**THE TASK**
Which of the lines in the records below hold the string "list"? Copy every one of them.

===== INFORMATION GIVEN =====

(** * Finite-difference derivatives and expression factors (GTSAM)

    A shallow embedding of [gtsam/base/numericalDerivative.h] and
    [gtsam/nonlinear/ExpressionFactor.h], and the properties of the
    finite-difference engine, the linearization harness, the cross-check
    driver and the analytic-derivative factor.

    Conventions of the embedding:
    - a C++ [double] is an exact rational ([Qc]); rounding, infinities and
      NaN are outside the model, so every statement below is a statement
      about the arithmetic the code performs, carried out exactly;
    - an Eigen vector is a [list double]; an Eigen matrix is its number of
      rows together with the list of its columns (Eigen stores matrices
      column by column, and every write in the two files is a column
      write).  Eigen leaves operations on operands of different sizes
      undefined; the coefficient-wise operations of the model stop at the
      shorter operand, and the statements that depend on sizes say so;
    - a [Key] is a [size_t], used as an identifier only, hence [N];
    - a thrown C++ exception is the [Throw] branch of [result]; a null
      dereference or an out-of-bounds [operator[]] is recorded as the
      exception [undefined_behaviour];
    - a [for] loop over [0 .. n-1] is [for_loop] ([for_loopM] when the body
      may throw), a fold that threads the variables the loop body
      assigns;
    - the collaborators that the two files only use (the assignment
      container, the expression, the noise model, the assembled linear
      system, the test macros) are modelled from their description and
      marked as such. *)

From Stdlib Require Import QArith Qcanon Qcabs.
From stdpp Require Import gmap list numbers strings sorting.

(** ** Scalars, vectors and matrices *)

Abbreviation double := Qc (only parsing).

Abbreviation Vector := (list Qc) (only parsing).

(** [zero(n)] / [Eigen::VectorXd::Zero(n)] / [setZero()] on a vector. *)
Definition zero (n : nat) : Vector := replicate n 0%Qc.

(** [a - b] on Eigen vectors (coefficient-wise). *)
Definition vsub (a b : Vector) : Vector := zip_with Qcminus a b.

(** [a + b] on Eigen vectors (coefficient-wise). *)
Definition vadd (a b : Vector) : Vector := zip_with Qcplus a b.

(** [v * c] for a scalar [c]. *)
Definition vscale (v : Vector) (c : double) : Vector := (λ x, x * c)%Qc <$> v.

(** Unary minus on an Eigen vector. *)
Definition vneg (v : Vector) : Vector := Qcopp <$> v.

(** The tangent vector of length [n] that is [c] in coordinate [j] and zero
    in every other coordinate: [c * e_j].  It is defined coordinate by
    coordinate, independently of the in-place updates the code performs. *)
Definition basis (n j : nat) (c : double) : Vector :=
  (λ i, if decide (i = j) then c else 0%Qc) <$> seq 0 n.

Record Matrix : Type := mkMatrix { rows : nat; columns : list Vector }.

Definition cols (A : Matrix) : nat := length (columns A).

(** [zeros(m, n)] / [Matrix::Zero(m, n)]. *)
Definition zeros (m n : nat) : Matrix := mkMatrix m (replicate n (zero m)).

(** [H.col(j) = v] and [H.col(j) << v]. *)
Definition set_col (H : Matrix) (j : nat) (v : Vector) : Matrix :=
  mkMatrix (rows H) (<[j := v]> (columns H)).

(** Read access [H.col(j)]. *)
Definition col (H : Matrix) (j : nat) : option Vector := columns H !! j.

(** A matrix is well formed when each stored column has [rows] entries. *)
Definition wf_matrix (A : Matrix) : Prop :=
  Forall (λ c, length c = rows A) (columns A).

(** The product [A * x], as the linear combination of the columns of [A]
    weighted by the coordinates of [x]. *)
Fixpoint lincomb (m : nat) (cs : list Vector) (x : Vector) : Vector :=
  match cs, x with
  | c :: cs', xi :: x' => vadd (vscale c xi) (lincomb m cs' x')
  | _, _ => zero m
  end.

Definition mat_vec (A : Matrix) (x : Vector) : Vector :=
  lincomb (rows A) (columns A) x.

(** ** Loops *)

(** [for (j = 0; j < n; j++) body], threading the assigned variables. *)
Definition for_loop {S : Type} (n : nat) (body : nat → S → S) (s : S) : S :=
  foldl (λ s j, body j s) s (seq 0 n).

(** ** The chart abstraction ([DefaultChart<X>]) *)

Class Chart (X : Type) : Type := {
  dimension : nat;
  retract : X → Vector → X;
  local : X → X → Vector
}.
Arguments dimension X {_}.

(** The trivial chart of a fixed-size Euclidean vector:
    [retract(x, d) = x + d] and [local(x, y) = y - x]. *)
Definition EuclideanChart (n : nat) : Chart Vector := {|
  dimension := n;
  retract x d := vadd x d;
  local x y := vsub y x
|}.
(** After a run of single clicks the last activity is the last click. *)
Lemma clicks_last_activity (E : EEPROM) (cs : list (poll * poll)) :
  forall st st',
    st_state st = SS_HOUR \/ st_state st = SS_MIN ->
    single_clicks (st_timeLastActivity st) cs = true ->
    setupTime_loop E (polls_of cs) st = Some st' ->
    st_timeLastActivity st' = last_activity (st_timeLastActivity st) cs.
Proof.
  induction cs as [| [p q] cs IH]; intros st st' Hstate Hcs Hrun.
  - cbn in Hrun. destruct Hstate as [Hs | Hs]; rewrite Hs in Hrun;
      injection Hrun as <-; reflexivity.
  - apply single_clicks_cons in Hcs as (Hpress & Hp & Hq & Hrest).
    destruct st as [state h m tla map clock].
    cbn [st_state st_timeLastActivity] in *.
    change (last_activity tla ((p, q) :: cs)) with (last_activity (millis_key p) cs).
    cbn [polls_of flat_map app fst snd] in Hrun. fold (polls_of cs) in Hrun.
    destruct Hstate as [-> | ->].
    + rewrite setupTime_loop_step in Hrun by discriminate.
      assert (setup_iter E p (mkSetup SS_HOUR h m tla map clock)
              = Some (mkSetup SS_DISP_HOUR (next_hour h) m (millis_key p) map clock))
        as Hiter by (unfold setup_iter; rewrite Hp, Hpress; reflexivity).
      rewrite Hiter in Hrun. cbn [mbind option_bind] in Hrun.
      rewrite setupTime_loop_step in Hrun by discriminate.
      unfold setup_iter in Hrun. rewrite Hq in Hrun.
      destruct (mapNumber map (currentHour E (next_hour h))) as [frame |];
        cbn [mbind option_bind] in Hrun; [| discriminate].
      match type of Hrun with
      | setupTime_loop _ _ ?s = _ =>
          apply (IH s st'); [left; reflexivity | exact Hrest | exact Hrun]
      end.
    + rewrite setupTime_loop_step in Hrun by discriminate.
      assert (setup_iter E p (mkSetup SS_MIN h m tla map clock)
              = Some (mkSetup SS_DISP_MIN h (next_minute m) (millis_key p) map
                              (run (mapShow map) clock)))
        as Hiter by (unfold setup_iter; rewrite Hp, Hpress; reflexivity).
      rewrite Hiter in Hrun. cbn [mbind option_bind] in Hrun.
      rewrite setupTime_loop_step in Hrun by discriminate.
      unfold setup_iter in Hrun. rewrite Hq in Hrun.
      destruct (mapNumber map (next_minute m)) as [frame |];
        cbn [mbind option_bind] in Hrun; [| discriminate].
      match type of Hrun with
      | setupTime_loop _ _ ?s = _ =>
          apply (IH s st'); [right; reflexivity | exact Hrest | exact Hrun]
      end.
Qed.

(** A whole session: the pass that shows the hour, [a] single clicks, a
    double click, the pass that shows the minute, [b] single clicks and a
    double click, no pass as late as the timeout.  [setupTime] ends with the
    hour moved [a] steps round 1..12 and the minute [b] steps round 0..59. *)
Theorem setupTime_session (E : EEPROM) (t0 : Z) (map : list Z) (clock : MD_MAX72XX.t)
    (h m : Z) (p0 pd q0 pe : poll) (csH csM : list (poll * poll)) :
  valid_time h m -> length map = FONT_ROWS ->
  timed_out t0 (millis_loop p0) = false ->
  single_clicks t0 csH = true ->
  sw_read pd = KS_DPRESS ->
  timed_out (last_activity t0 csH) (millis_loop pd) = false ->
  timed_out (millis_key pd) (millis_loop q0) = false ->
  single_clicks (millis_key pd) csM = true ->
  sw_read pe = KS_DPRESS ->
  timed_out (last_activity (millis_key pd) csM) (millis_loop pe) = false ->
  exists st',
    setupTime E t0 map clock h m
      (p0 :: polls_of csH ++ pd :: q0 :: polls_of csM ++ [pe]) = Some st'
    /\ st_state st' = SS_END
    /\ st_h st' = (h - 1 + Z.of_nat (length csH)) mod 12 + 1
    /\ st_m st' = (m + Z.of_nat (length csM)) mod 60.
Proof.
  intros [Hh Hm] Hlen Hp0 HcsH Hpd Hpd_alive Hq0 HcsM Hpe Hpe_alive.
  unfold setupTime.
  (* the pass that shows the hour *)
  destruct (setup_iter_disp_hour E p0 (mkSetup SS_DISP_HOUR h m t0 map clock))
    as (f1 & _ & Hlen1 & Hiter1); try assumption; try reflexivity.
  rewrite setupTime_loop_step, Hiter1 by discriminate.
  cbn [mbind option_bind st_h st_m st_timeLastActivity st_clock].
  set (st1 := mkSetup SS_HOUR h m t0 f1 (run (mapShow f1) clock)).
  (* the single clicks on the hour *)
  rewrite setupTime_loop_app.
  destruct (hour_clicks_run E csH st1) as (st2 & Hrun2 & Hstate2 & Hh2 & Hm2);
    try assumption; try reflexivity.
  destruct (setupTime_loop_inv E (polls_of csH) st1) as (st2' & Hrun2' & Hinv2).
  { split; [split; assumption | exact Hlen1]. }
  rewrite Hrun2 in Hrun2'. injection Hrun2' as <-.
  pose proof (clicks_last_activity E csH st1 st2 (or_introl eq_refl) HcsH Hrun2) as Htla2.
  rewrite Hrun2. cbn [mbind option_bind].
  cbn [st1 st_h st_m st_timeLastActivity] in Hh2, Hm2, Htla2.
  destruct Hinv2 as [[Hh2r Hm2r] Hlen2].
  (* the double click and the pass that shows the minute *)
  rewrite setupTime_loop_step by (rewrite Hstate2; discriminate).
  rewrite (setup_iter_dpress_hour E pd st2 Hstate2 Hpd) by (rewrite Htla2; exact Hpd_alive).
  cbn [mbind option_bind].
  destruct (setup_iter_disp_min E q0
              (mkSetup SS_DISP_MIN (st_h st2) (st_m st2) (millis_key pd)
                       (st_map st2) (st_clock st2)))
    as (f3 & _ & Hlen3 & Hiter3); try assumption; try reflexivity.
  rewrite setupTime_loop_step, Hiter3 by discriminate.
  cbn [mbind option_bind st_h st_m st_timeLastActivity st_clock].
  set (st4 := mkSetup SS_MIN (st_h st2) (st_m st2) (millis_key pd) f3
                      (run (mapShow f3) (st_clock st2))).
  (* the single clicks on the minute *)
  rewrite setupTime_loop_app.
  destruct (minute_clicks_run E csM st4) as (st5 & Hrun5 & Hstate5 & Hm5 & Hh5);
    try assumption; try reflexivity.
  pose proof (clicks_last_activity E csM st4 st5 (or_intror eq_refl) HcsM Hrun5) as Htla5.
  rewrite Hrun5. cbn [mbind option_bind].
  cbn [st4 st_h st_m st_timeLastActivity] in Hh5, Hm5, Htla5.
  (* the closing double click *)
  rewrite setupTime_loop_step by (rewrite Hstate5; discriminate).
  rewrite (setup_iter_dpress_min E pe st5 Hstate5 Hpe) by (rewrite Htla5; exact Hpe_alive).
  cbn [mbind option_bind setupTime_loop st_state].
  eexists. split; [reflexivity |]. cbn [st_state st_h st_m].
  split; [reflexivity |].
  rewrite Hh5, Hh2, Hm5, Hm2, next_hour_iter, next_minute_iter by assumption.
  split; reflexivity.
Qed.

Lemma setupTime_session_witness :
  exists st',
    setupTime (fun _ => 0) 0 (replicate 8 0) (MD_MAX72XX.mk true []) 11 58
      (mkPoll 0 KS_NULL 0
       :: polls_of (replicate 2 (mkPoll 5 KS_PRESS 5, mkPoll 5 KS_NULL 5))
       ++ mkPoll 6 KS_DPRESS 6
       :: mkPoll 6 KS_NULL 6
       :: polls_of (replicate 3 (mkPoll 7 KS_PRESS 7, mkPoll 7 KS_NULL 7))
       ++ [mkPoll 8 KS_DPRESS 8])
    = Some st'
    /\ st_state st' = SS_END /\ st_h st' = 1 /\ st_m st' = 1.
Proof.
  apply (setupTime_session (fun _ => 0) 0 (replicate 8 0)
           (MD_MAX72XX.mk true []) 11 58
           (mkPoll 0 KS_NULL 0) (mkPoll 6 KS_DPRESS 6) (mkPoll 6 KS_NULL 6)
           (mkPoll 8 KS_DPRESS 8)
           (replicate 2 (mkPoll 5 KS_PRESS 5, mkPoll 5 KS_NULL 5))
           (replicate 3 (mkPoll 7 KS_PRESS 7, mkPoll 7 KS_NULL 7)));
    first [vm_compute; reflexivity | unfold valid_time; lia].
Defined.

(** ** flipSummerMode and showTime *)

Lemma isSummerMode_write (E : EEPROM) (v : Z) :
  0 <= v <= 255 ->
  isSummerMode (EEPROM_write E EE_SUMMER_FLAG v) = negb (v =? 0).
Proof.
  intros Hv. unfold isSummerMode, EEPROM_write.
  rewrite Z.eqb_refl, u8_small by lia. reflexivity.
Qed.

Lemma flipSummerMode_effect (E : EEPROM) (map : list Z) :
  length map = FONT_ROWS ->
  isSummerMode (flipSummerMode E map).1 = negb (isSummerMode E)
  /\ (flipSummerMode E map).1 EE_SUMMER_FLAG = (if isSummerMode E then 0 else 1)
  /\ (forall a, a <> EE_SUMMER_FLAG -> (flipSummerMode E map).1 a = E a)
  /\ exists frame,
       trace (flipSummerMode E map).2 = Some (mapShow frame)
       /\ length frame = FONT_ROWS
       /\ forall i, (i < FONT_ROWS)%nat ->
            exists b s u,
              frame !! i = Some b
              /\ pgm_read_fontMap 10 i = Some s
              /\ pgm_read_fontMap (if isSummerMode E then 0 else 1) i = Some u
              /\ high_nibble b = s
              /\ low_nibble b = u.
Proof.
  intros Hlen. unfold flipSummerMode. cbn [fst snd].
  assert (isSummerMode
            (EEPROM_write E EE_SUMMER_FLAG (if isSummerMode E then 0 else 1))
          = negb (isSummerMode E)) as Hflip.
  { rewrite isSummerMode_write by (destruct (isSummerMode E); lia).
    destruct (isSummerMode E); reflexivity. }
  split; [exact Hflip |]. split.
  { unfold EEPROM_write. rewrite Z.eqb_refl. destruct (isSummerMode E); reflexivity. }
  split.
  { intros a Ha. unfold EEPROM_write.
    destruct (Z.eqb_spec a EE_SUMMER_FLAG); [contradiction | reflexivity]. }
  rewrite Hflip.
  destruct (mapOffset_loop_free map (if negb (isSummerMode E) then 1 else 0) Hlen)
    as (frame & Hframe & Hlen' & Hrows); [destruct (isSummerMode E); cbn; lia |].
  exists frame. rewrite Hframe. split; [reflexivity |]. split; [exact Hlen' |].
  intros i Hi. destruct (Hrows i Hi) as (b & s & u & Hb & Hs & Hu & Hh & Hl).
  exists b, s, u. destruct (isSummerMode E); cbn in *; auto.
Qed.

=====

**SOLUTION BELOW**
    - an Eigen vector is a [list double]; an Eigen matrix is its number of
      rows together with the list of its columns (Eigen stores matrices
From stdpp Require Import gmap list numbers strings sorting.
Abbreviation Vector := (list Qc) (only parsing).
Record Matrix : Type := mkMatrix { rows : nat; columns : list Vector }.
Fixpoint lincomb (m : nat) (cs : list Vector) (x : Vector) : Vector :=
Lemma clicks_last_activity (E : EEPROM) (cs : list (poll * poll)) :
Theorem setupTime_session (E : EEPROM) (t0 : Z) (map : list Z) (clock : MD_MAX72XX.t)
    (h m : Z) (p0 pd q0 pe : poll) (csH csM : list (poll * poll)) :
Lemma flipSummerMode_effect (E : EEPROM) (map : list Z) :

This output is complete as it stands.